Anyone know much about them, their history (when formed), their errors?


----------



## GulfCoast Presbyterian (Jan 14, 2015)

I am not familiar with this "Church." However, in my little part of the world here in the States, "Apostolic" almost always means "oneness" and "oneness" usually travels in the front seat of the same vehicle with "chaotic charismatic." It may be different in Oz.


----------



## Free Christian (Jan 14, 2015)

Thanks Mark. From my limited search on them they do have much in common. Is Oneness, from what I gather, some sort of difference of how they see the Trinity?


----------



## Fogetaboutit (Jan 15, 2015)

Free Christian said:


> Thanks Mark. From my limited search on them they do have much in common. Is Oneness, from what I gather, some sort of difference of how they see the Trinity?



If I remember well they have a view of the Trinity which is similar to sabellianism/modalism, meaning they don't believe the 3 persons of the Godhead are disctint and simultaneously coexists, but they believe God manifests himself in one of these mode (Father, Son and Holy Spirit) at different times.


----------



## GulfCoast Presbyterian (Jan 15, 2015)

"Oneness" is another term for modalism as I understand it. See T.D. Jakes, et al.


----------



## Free Christian (Jan 16, 2015)

Thanks Mark and Etienne, I looked that up. How on earth do they explain God saying "let us make man in our image" or the Holy Spirit descending like a dove upon Christ. They'd need to seriously twist scripture for sure to get around those.
Thanks again.


----------



## Free Christian (Jan 16, 2015)

Thanks Mark and Etienne, I looked that up. How on earth do they explain God saying "let us make man in our image" or the Holy Spirit descending like a dove upon Christ. They'd need to seriously twist scripture for sure to get around those.
Thanks again.


----------



## Gforce9 (Jan 16, 2015)

Free Christian said:


> Thanks Mark and Etienne, I looked that up. How on earth do they explain God saying "let us make man in our image" or the Holy Spirit descending like a dove upon Christ. They'd need to seriously twist scripture for sure to get around those.
> Thanks again.



Brett,
I've asked the same question(s) and think there is a really good answer:
Lack of systematic theology

All of these groups out there (health and wealth, modalists/oneness types, most of evangelicalism-American and abroad) latch onto their own pet doctrine(s) without one thought about how it might fit (or painfully not fit) into the whole. A few examples:

*The sovereignty/kingship/sole authority of God- While the modern-semi-Pelagians <broad sense> (almost all of evangelicalism) give homage to sovereignty in their opening sentence, they then revoke it all in the following paragraph. Does the whole of Scripture not reinforce the "clay feet" of man and the Almighty-ness of God? 

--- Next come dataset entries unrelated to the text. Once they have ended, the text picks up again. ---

(* ===== verification/Estimate.v ===== *)
(** * Token estimates ([internal/pi/wire/estimate.go])

    A text counts a token per four bytes, rounded up, and an image a fixed
    number of characters; [float64] is exact on lengths below [2^53].  Token
    counts a provider reports are machine integers and wrap. *)

From S2P Require Import Prelude GoText PiModel Transcript.
From Stdlib Require Import Ascii.

(** ** Definitions *)

(** *** [json.Marshal] of a value of type [any], HTML characters escaped *)

Definition hex_of (z : Z) : ascii := byte (if z <? 10 then 48 + z else 87 + z).

Definition json_char (p : Z * text) : text :=
  let '(r, bytes) := p in
  if (r =? 34) || (r =? 92) then byte 92 :: bytes
  else if r =? 8 then lit "\b"
  else if r =? 12 then lit "\f"
  else if r =? 10 then lit "\n"
  else if r =? 13 then lit "\r"
  else if r =? 9 then lit "\t"
  else if (r <? 32) || (r =? 60) || (r =? 62) || (r =? 38) then lit "\u00" ++ [hex_of (r / 16); hex_of (r mod 16)]
  else if (r =? rune_error) && (len bytes =? 1) then lit "\ufffd"
  else if r =? 0x2028 then lit "\u2028"
  else if r =? 0x2029 then lit "\u2029"
  else bytes.

Definition json_string (s : string) : text :=
  [byte 34] ++ concat (map json_char (runes (lit s))) ++ [byte 34].

(** [None] when the value has no JSON form. *)
Fixpoint json_any (v : any) : option text :=
  match v with
  | ANil => Some (lit "null")
  | ABool b => Some (lit (if b then "true" else "false"))
  | AString s => Some (json_string s)
  | ANumber n => Some (lit n)
  | AList l => (fun parts => lit "[" ++ join (lit ",") parts ++ lit "]") <$> mapM json_any l
  | AMap members =>
      (fun parts => lit "{" ++ join (lit ",") parts ++ lit "}") <$>
        mapM (fun kv => (fun t => json_string kv.1 ++ lit ":" ++ t) <$> json_any kv.2) members
  | AOpaque => None
  end.

Definition json_arguments (o : JsonObject) : option text :=
  match o with None => Some (lit "null") | Some members => json_any (AMap members) end.

Definition json_tool (t : Tool) : option text :=
  parameters ← json_any (to_Parameters t);
  sampling ← match to_ConstrainedSampling t with
             | None => Some []
             | Some c => (fun t => lit "," ++ json_string "constrainedSampling" ++ lit ":" ++ t) <$> json_any c
             end;
  Some (lit "{" ++ json_string "name" ++ lit ":" ++ json_string (to_Name t) ++ lit "," ++
        json_string "description" ++ lit ":" ++ json_string (to_Description t) ++ lit "," ++
        json_string "parameters" ++ lit ":" ++ parameters ++ sampling ++ lit "}").

Definition json_reference (name : string) : option text :=
  Some (lit "{" ++ json_string "name" ++ lit ":" ++ json_string name ++ lit "}").

Definition json_list {A} (f : A -> option text) (l : list A) : option text :=
  (fun parts => lit "[" ++ join (lit ",") parts ++ lit "]") <$> mapM f l.

(** [safeJSONStringify] of a value given by its encoding. *)
Definition safeJSONStringify (encoded : option text) : text := default (lit "[unserializable]") encoded.

(** *** Tokens *)

Definition charsPerToken : Z := 4.
Definition estimatedImageChars : Z := 4800.

(** [math.Ceil(float64(chars) / charsPerToken)] *)
Definition tokens_of_chars (chars : Z) : Z := (chars + (charsPerToken - 1)) / charsPerToken.

Definition CalculateContextTokens (usage : Usage) : Z :=
  if us_TotalTokens usage =? 0 then
    wrap (us_Input usage + us_Output usage + us_CacheRead usage + us_CacheWrite usage)
  else us_TotalTokens usage.

Definition EstimateTextTokens (t : text) : Z := tokens_of_chars (len t).

Definition sum_of {A} (f : A -> Z) (l : list A) : Z := foldl (fun n a => n + f a) 0 l.

Definition text_and_image_chars (b : Content) : Z :=
  match b with
  | Text h => match deref h with Some t => len (lit (tc_Text t)) | None => 0 end
  | Image _ => estimatedImageChars
  | _ => 0
  end.

Definition EstimateTextAndImageContentTokens (content : ContentList) : Z :=
  tokens_of_chars (sum_of text_and_image_chars (blocks content)).

Definition assistant_chars (b : Content) : Z :=
  match b with
  | Text h => match deref h with Some t => len (lit (tc_Text t)) | None => 0 end
  | Thinking h => match deref h with Some t => len (lit (th_Thinking t)) | None => 0 end
  | Call h =>
      match deref h with
      | Some c => len (lit (tl_Name c)) + len (safeJSONStringify (json_arguments (tl_Arguments c)))
      | None => 0
      end
  | _ => 0
  end.

Definition estimateAssistantTokens (content : ContentList) : Z :=
  tokens_of_chars (sum_of assistant_chars (blocks content)).

Definition estimateToolsTokens {A} (f : A -> option text) (tools : list A) : Z :=
  match tools with
  | [] => 0
  | _ => EstimateTextTokens (safeJSONStringify (json_list f tools))
  end.

Definition estimateSystemTokens (message : SystemMessage) : Z :=
  EstimateTextTokens (GetSystemMessageText message) + estimateToolsTokens json_tool (sm_ToolsAdded message) +
  estimateToolsTokens json_reference (sm_ToolsRemoved message).

(** A nil pointer counts nothing. *)
Definition tokens_held {A} (f : A -> Z) (h : held A) : Z := match deref h with Some a => f a | None => 0 end.

Definition EstimateMessageTokens (message : Message) : Z :=
  match message with
  | MSystem h => tokens_held estimateSystemTokens h
  | MUser h => tokens_held (fun m => EstimateTextAndImageContentTokens (um_Content m)) h
  | MToolResult h => tokens_held (fun m => EstimateTextAndImageContentTokens (tr_Content m)) h
  | MAssistant h => tokens_held (fun m => estimateAssistantTokens (am_Content m)) h
  | MCustom h => tokens_held (fun m => EstimateTextAndImageContentTokens (cm_Content m)) h
  | MBashExecution h => tokens_held (fun m => EstimateTextTokens (lit (be_Command m) ++ lit (be_Output m))) h
  | MBranchSummary h => tokens_held (fun m => EstimateTextTokens (lit (bm_Summary m))) h
  | MCompactionSummary h => tokens_held (fun m => EstimateTextTokens (lit (sy_Summary m))) h
  | OtherMessage _ _ | NilMessage => 0
  end.

Record ContextUsageEstimate := {
  ue_Tokens : Z;
  ue_UsageTokens : Z;
  ue_TrailingTokens : Z;
  ue_LastUsageIndex : option nat;
}.

Definition unmeasured (tokens : Z) : ContextUsageEstimate :=
  {| ue_Tokens := tokens; ue_UsageTokens := 0; ue_TrailingTokens := tokens; ue_LastUsageIndex := None |}.

(** The estimate anchored on a usage reported by the message at [index]. *)
Definition measured (messages : list Message) (usage : Usage) (index : nat) : ContextUsageEstimate :=
  let usageTokens := CalculateContextTokens usage in
  let trailing := sum_of EstimateMessageTokens (drop (S index) messages) in
  {| ue_Tokens := wrap (usageTokens + trailing); ue_UsageTokens := usageTokens; ue_TrailingTokens := trailing;
     ue_LastUsageIndex := Some index |}.

Definition messageTimestamp (message : Message) : Z :=
  match message with
  | MSystem h => tokens_held sm_Timestamp h
  | MUser h => tokens_held um_Timestamp h
  | MAssistant h => tokens_held am_Timestamp h
  | MToolResult h => tokens_held tr_Timestamp h
  | MBashExecution h => tokens_held be_Timestamp h
  | MCustom h => tokens_held cm_Timestamp h
  | MBranchSummary h => tokens_held bm_Timestamp h
  | MCompactionSummary h => tokens_held sy_Timestamp h
  | OtherMessage _ _ | NilMessage => 0
  end.

(** A usage an estimate may rest on. *)
Definition usable (assistant : AssistantMessage) : bool :=
  negb (is_failed (am_StopReason assistant)) && (0 <? CalculateContextTokens (am_Usage assistant)).

(** [getLastAssistantUsageInfo] of package wire: usage older than a message
    before it does not count. *)
Fixpoint last_usage (latest : Z) (i : nat) (found : option (Usage * nat)) (messages : list Message) : option (Usage * nat) :=
  match messages with
  | [] => found
  | message :: rest =>
      let found := match assistantMessageOf message with
                   | Some a => if (latest <=? am_Timestamp a) && usable a then Some (am_Usage a, i) else found
                   | None => found
                   end in
      last_usage (Z.max latest (messageTimestamp message)) (S i) found rest
  end.

Definition EstimateMessagesTokens (messages : list Message) : ContextUsageEstimate :=
  match last_usage minint 0 None messages with
  | Some (usage, index) => measured messages usage index
  | None => unmeasured (sum_of EstimateMessageTokens messages)
  end.

(** ** Estimates are not negative *)

Lemma sum_of_acc {A} (f : A -> Z) l n : foldl (fun n a => n + f a) n l = n + sum_of f l.
Proof.
  unfold sum_of. revert n. induction l as [|a l IH]; intros n; cbn [foldl]; [lia|]. rewrite IH, (IH (0 + f a)). lia.
Qed.

Lemma sum_of_cons {A} (f : A -> Z) a l : sum_of f (a :: l) = f a + sum_of f l.
Proof. unfold sum_of at 1. cbn [foldl]. rewrite sum_of_acc. lia. Qed.

Lemma sum_of_app {A} (f : A -> Z) l l' : sum_of f (l ++ l') = sum_of f l + sum_of f l'.
Proof. induction l as [|a l IH]; [done|]. cbn [app]. rewrite !sum_of_cons, IH. lia. Qed.

Lemma sum_of_nonneg {A} (f : A -> Z) l : (forall a, 0 <= f a) -> 0 <= sum_of f l.
Proof. intros H. induction l as [|a l IH]; [done|]. rewrite sum_of_cons. specialize (H a). lia. Qed.

Lemma tokens_of_chars_nonneg n : 0 <= n -> 0 <= tokens_of_chars n.
Proof. intros H. unfold tokens_of_chars, charsPerToken. apply Z.div_pos; lia. Qed.

Lemma text_tokens_nonneg t : 0 <= EstimateTextTokens t.
Proof. apply tokens_of_chars_nonneg, len_nonneg. Qed.

Lemma tools_tokens_nonneg {A} (f : A -> option text) l : 0 <= estimateToolsTokens f l.
Proof. unfold estimateToolsTokens. destruct l; [lia|apply text_tokens_nonneg]. Qed.

Lemma message_tokens_nonneg m : 0 <= EstimateMessageTokens m.
Proof.
  assert (forall c, 0 <= EstimateTextAndImageContentTokens c) as Hc.
  { intros c. apply tokens_of_chars_nonneg, sum_of_nonneg. intros b. unfold text_and_image_chars, estimatedImageChars.
    destruct b as [h|h|h|h|k|]; try lia. destruct (deref h); [apply len_nonneg|lia]. }
  assert (forall c, 0 <= estimateAssistantTokens c) as Ha.
  { intros c. apply tokens_of_chars_nonneg, sum_of_nonneg. intros b. unfold assistant_chars.
    destruct b as [h|h|h|h|k|]; try lia; destruct (deref h); try lia; try apply len_nonneg.
    apply Z.add_nonneg_nonneg; apply len_nonneg. }
  assert (forall A (f : A -> Z) h, (forall a, 0 <= f a) -> 0 <= tokens_held f h) as Hh.
  { intros A f h Hf. unfold tokens_held. destruct (deref h); [apply Hf|lia]. }
  destruct m; cbn [EstimateMessageTokens]; try apply Hh; auto using text_tokens_nonneg; try lia.
  intros s. unfold estimateSystemTokens. pose proof (text_tokens_nonneg (GetSystemMessageText s)).
  pose proof (tools_tokens_nonneg json_tool (sm_ToolsAdded s)). pose proof (tools_tokens_nonneg json_reference (sm_ToolsRemoved s)). lia.
Qed.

*The health and wealth folk- Dr. MacArthur made a funny quip "If this is your best life now, what does that say about where you're going in the next?" Good question! Does the Scripture, as a whole, have, simply, my comfort in this life as God's _telos_?


----------



## Free Christian (Jan 16, 2015)

Gforce9 said:


> "If this is your best life now, what does that say about where you're going in the next?"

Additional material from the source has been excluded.